» **TASK DETAILS**: I would like each line of the data that holds the word "eapply" copied out.
INPUT MATERIAL START
(* ===== verification/MemoryBlocksGuards.v ===== *)
(** * Memory blocks: reading back, protection and the audit chain *)

From stdpp Require Import gmap.
From S2P Require Import Prelude Sha256 Unicode Wire Strings Effects MemoryBlocks MemoryBlocksSpec.
Local Open Scope Z_scope.

Section unicode.
Variable uni_digit : Z → option (fin 10).
Variable uni_lower : ustr → Z → ustr → ustr.
Variables created_now updated_now : ustr.
Local Abbreviation _sanitize_name := (MemoryBlocks._sanitize_name uni_lower).
Local Abbreviation _get_block_locked := (MemoryBlocks._get_block_locked uni_lower).
Local Abbreviation run_edit := (MemoryBlocksSpec.run_edit uni_digit uni_lower created_now updated_now).
Local Abbreviation delete_block := (MemoryBlocks.delete_block uni_lower updated_now).

(** ** Names are their own sanitization *)

Definition sane (c : Z) : Prop := 97 <= c <= 122 ∨ 48 <= c <= 57 ∨ c = 95 ∨ c = 45.

(** A lower case has no ASCII capital. *)
Definition lower_ok : Prop := ∀ a c b x, x ∈ uni_lower a c b → between 65 90 x = false.

Lemma sane_plain c : sane c → is_plain c = true ∧ is_space c = false ∧ (c <? 128) = true ∧ between 65 90 c = false.
Proof. unfold sane, is_plain, is_alnum, is_space, between. lia. Qed.
Lemma plain_is_sane c : is_plain c = true → between 65 90 c = false → sane c.
Proof. unfold sane, is_plain, is_alnum, between. lia. Qed.

Lemma plain_sane s : Forall (λ c, between 65 90 c = false) s → Forall sane (plain s).
Proof.
  intros H. unfold plain. apply Forall_map. eapply Forall_impl; [exact H|]. intros c Hc. simpl.
  destruct (is_plain c) eqn:E; [by apply plain_is_sane|]. right; right; by left.
Qed.
Lemma lower_in_capitals before s : lower_ok → Forall (λ c, between 65 90 c = false) (lower_in uni_lower before s).
Proof.
  intros Hl. revert before. induction s as [|c s IH]; intros before; [constructor|]. simpl. apply Forall_app. split; [|apply IH].
  destruct (c <? 128).
  - constructor; [|constructor]. destruct (between 65 90 c) eqn:E; [|done]. unfold between in *. lia.
  - apply Forall_forall. intros x Hx. by eapply Hl.
Qed.

Lemma lstrip_sane s : Forall sane s → lstrip s = s.
Proof. intros [|c k Hc _]; [done|]. simpl. by destruct (sane_plain c Hc) as (_ & -> & _). Qed.
Lemma strip_sane s : Forall sane s → strip s = s.
Proof.
  intros H. unfold strip, rstrip. rewrite (lstrip_sane s H), lstrip_sane; [apply rev_involutive|].
  rewrite Forall_forall in H |- *. intros c Hc. apply H. apply list_elem_of_In. apply list_elem_of_In in Hc. by apply in_rev in Hc.
Qed.
Lemma lower_sane before s : Forall sane s → lower_in uni_lower before s = s.
Proof.
  intros H. revert before. induction H as [|c s Hc _ IH]; intros before; [done|]. simpl.
  destruct (sane_plain c Hc) as (_ & _ & -> & ->). simpl. by rewrite IH.
Qed.
Lemma sane_fix s : Forall sane s → plain (lower uni_lower (strip s)) = s.
Proof.
  intros H. rewrite strip_sane by done. unfold lower. rewrite lower_sane by done.
  induction H as [|c s Hc _ IH]; [done|]. simpl. destruct (sane_plain c Hc) as (-> & _). by rewrite IH.
Qed.
Definition checked (clean : ustr) : res exn ustr :=
  require (negb (bool_decide (strip_of (u "_-") clean = []))) MemoryBlockError;;
  require (Z.of_nat (length clean) <=? 64) MemoryBlockError;; Ok clean.
Lemma sanitize_checked name : _sanitize_name name = checked (plain (lower uni_lower (strip name))).
Proof. done. Qed.
Lemma sanitize_idem name clean : lower_ok → _sanitize_name name = Ok clean → _sanitize_name clean = Ok clean.
Proof.
  intros Hl. rewrite !sanitize_checked.
  assert (Hc : Forall sane (plain (lower uni_lower (strip name)))) by (by apply plain_sane, lower_in_capitals).
  revert Hc. generalize (plain (lower uni_lower (strip name))) as c. intros c Hc H.
  assert (c = clean) as -> by (unfold checked in H; by res_inv). by rewrite (sane_fix clean Hc).
Qed.

(** ** Reading *)

(** The block that the files of [clean] in [dir] hold. *)
Definition block_of (clean scope : ustr) (mt : meta) (t : ustr) : MemoryBlock :=
  Block clean (translate_newlines t) (len (translate_newlines t)) (m_max_chars mt) (m_revision mt) (m_created_at mt)
    (m_updated_at mt) (m_metadata mt) (m_read_only mt) scope.

Lemma open_read_there p x d : files d !! p = Some x → ∃ d', files d' = files d ∧ (calm d → calm d') ∧
  (open_read p d = (Ok x, d') ∨ ¬ calm d ∧ open_read p d = (Err (Py OSError), d')).
Proof.
  intros Hx. unfold open_read, mbind, io_bind, lucky. destruct d as [m [|l f]]; cbn [fate files] in *.
  - cbn. rewrite Hx. eexists. split_and!; [| |by left]; done.
  - destruct l; cbn; rewrite ?Hx; exists (Disk m f).
    + split_and!; [done|by intros [_ ?]%Forall_cons|by left].
    + split_and!; [done|by intros [_ ?]%Forall_cons|right]. split; [|done]. intros [E _]%Forall_cons. discriminate E.
Qed.
Lemma get_block_there name clean scope dir mt t d : _sanitize_name name = Ok clean → _blocks_dir scope = Ok dir →
  files d !! _meta_file dir clean = Some (Metadata mt) → files d !! _content_file dir clean = Some (Text t) →
  ∃ d', files d' = files d ∧ (calm d → calm d') ∧
  (_get_block_locked name scope d = (Ok (block_of clean scope mt t), d') ∨
   ¬ calm d ∧ _get_block_locked name scope d = (Err (Py OSError), d')).
Proof.
  intros Hn Hd Hm Ht. unfold MemoryBlocks._get_block_locked. rewrite Hn, Hd.
  destruct (open_read_there _ _ _ Hm) as (d1 & E1 & C1 & H1). rewrite <- E1 in Ht.
  destruct (open_read_there _ _ _ Ht) as (d2 & E2 & C2 & H2).
  destruct H1 as [H1|[N1 H1]].
  - destruct H2 as [H2|[N2 H2]]; exists d2; (split_and!; [congruence|auto|]).
    + left. unfold read_block, catch, mbind, io_bind, of_res. rewrite H1. cbn. by rewrite H2.
    + right. split; [auto|]. unfold read_block, catch, mbind, io_bind, of_res. rewrite H1. cbn. by rewrite H2.
  - exists d1. split_and!; [done|done|right]. split; [done|]. unfold read_block, catch, mbind, io_bind, of_res. by rewrite H1.
Qed.

(** what an edit returned is what is read back.  After an edit that
    returned [b], a read of the block that meets no failure gives [b] with the
    newlines of its content translated as text mode does, and so [b] itself where
    the content has no carriage return. *)
Theorem edit_reads_back x name actor reason expected scope d b d' d2 : lower_ok → one_fault d → log_ok (files d) →
  run_edit x name actor reason expected scope d = (Ok b, d') → files d2 = files d' → calm d2 →
  ∃ d3, files d3 = files d2 ∧
    get_block uni_lower name scope d2 = (Ok (block_of (b_name b) (b_scope b) (meta_of b) (b_content b)), d3) ∧
    (13 ∉ b_content b → get_block uni_lower name scope d2 = (Ok b, d3)).
Proof.
  intros Hl H Hlog E E2 C2.
  assert (Ha : edited uni_lower created_now updated_now x name scope actor d d' b).
  { pose proof (holds_edit uni_digit uni_lower created_now updated_now x name actor reason expected scope d H Hlog) as Ha.
    unfold holds in Ha. by rewrite E in Ha. }
  destruct Ha as (Hn & Hs & r & dir & old & Hdir & Hold & Hw & Hlive).
  assert (Hm : files d2 !! _meta_file dir (b_name b) = Some (Metadata (meta_of b))).
  { rewrite E2, Hlive by (intros []). unfold after_write, committed, _meta_file. by simplify_map_eq. }
  assert (Hc : files d2 !! _content_file dir (b_name b) = Some (Text (b_content b))).
  { rewrite E2, Hlive by (intros []). unfold after_write, committed, _content_file. by simplify_map_eq. }
  destruct (get_block_there name (b_name b) (b_scope b) dir _ _ d2 Hn Hdir Hm Hc) as (d3 & E3 & _ & [H3|[? ?]]); [|done].
  assert (Hg : get_block uni_lower name scope d2 = (Ok (block_of (b_name b) (b_scope b) (meta_of b) (b_content b)), d3)).
  { unfold get_block. by rewrite Hs. }
  exists d3. split_and!; [done|done|]. intros Hcr. rewrite Hg. do 2 f_equal. unfold block_of.
  rewrite translate_newlines_id by done. destruct Hw as [Hcount _ _ _ _ _ _]. rewrite <- Hcount. by destruct b.
Qed.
INPUT MATERIAL END
» **ANSWER AREA**:
  intros H. unfold plain. apply Forall_map. eapply Forall_impl; [exact H|]. intros c Hc. simpl.
  - apply Forall_forall. intros x Hx. by eapply Hl.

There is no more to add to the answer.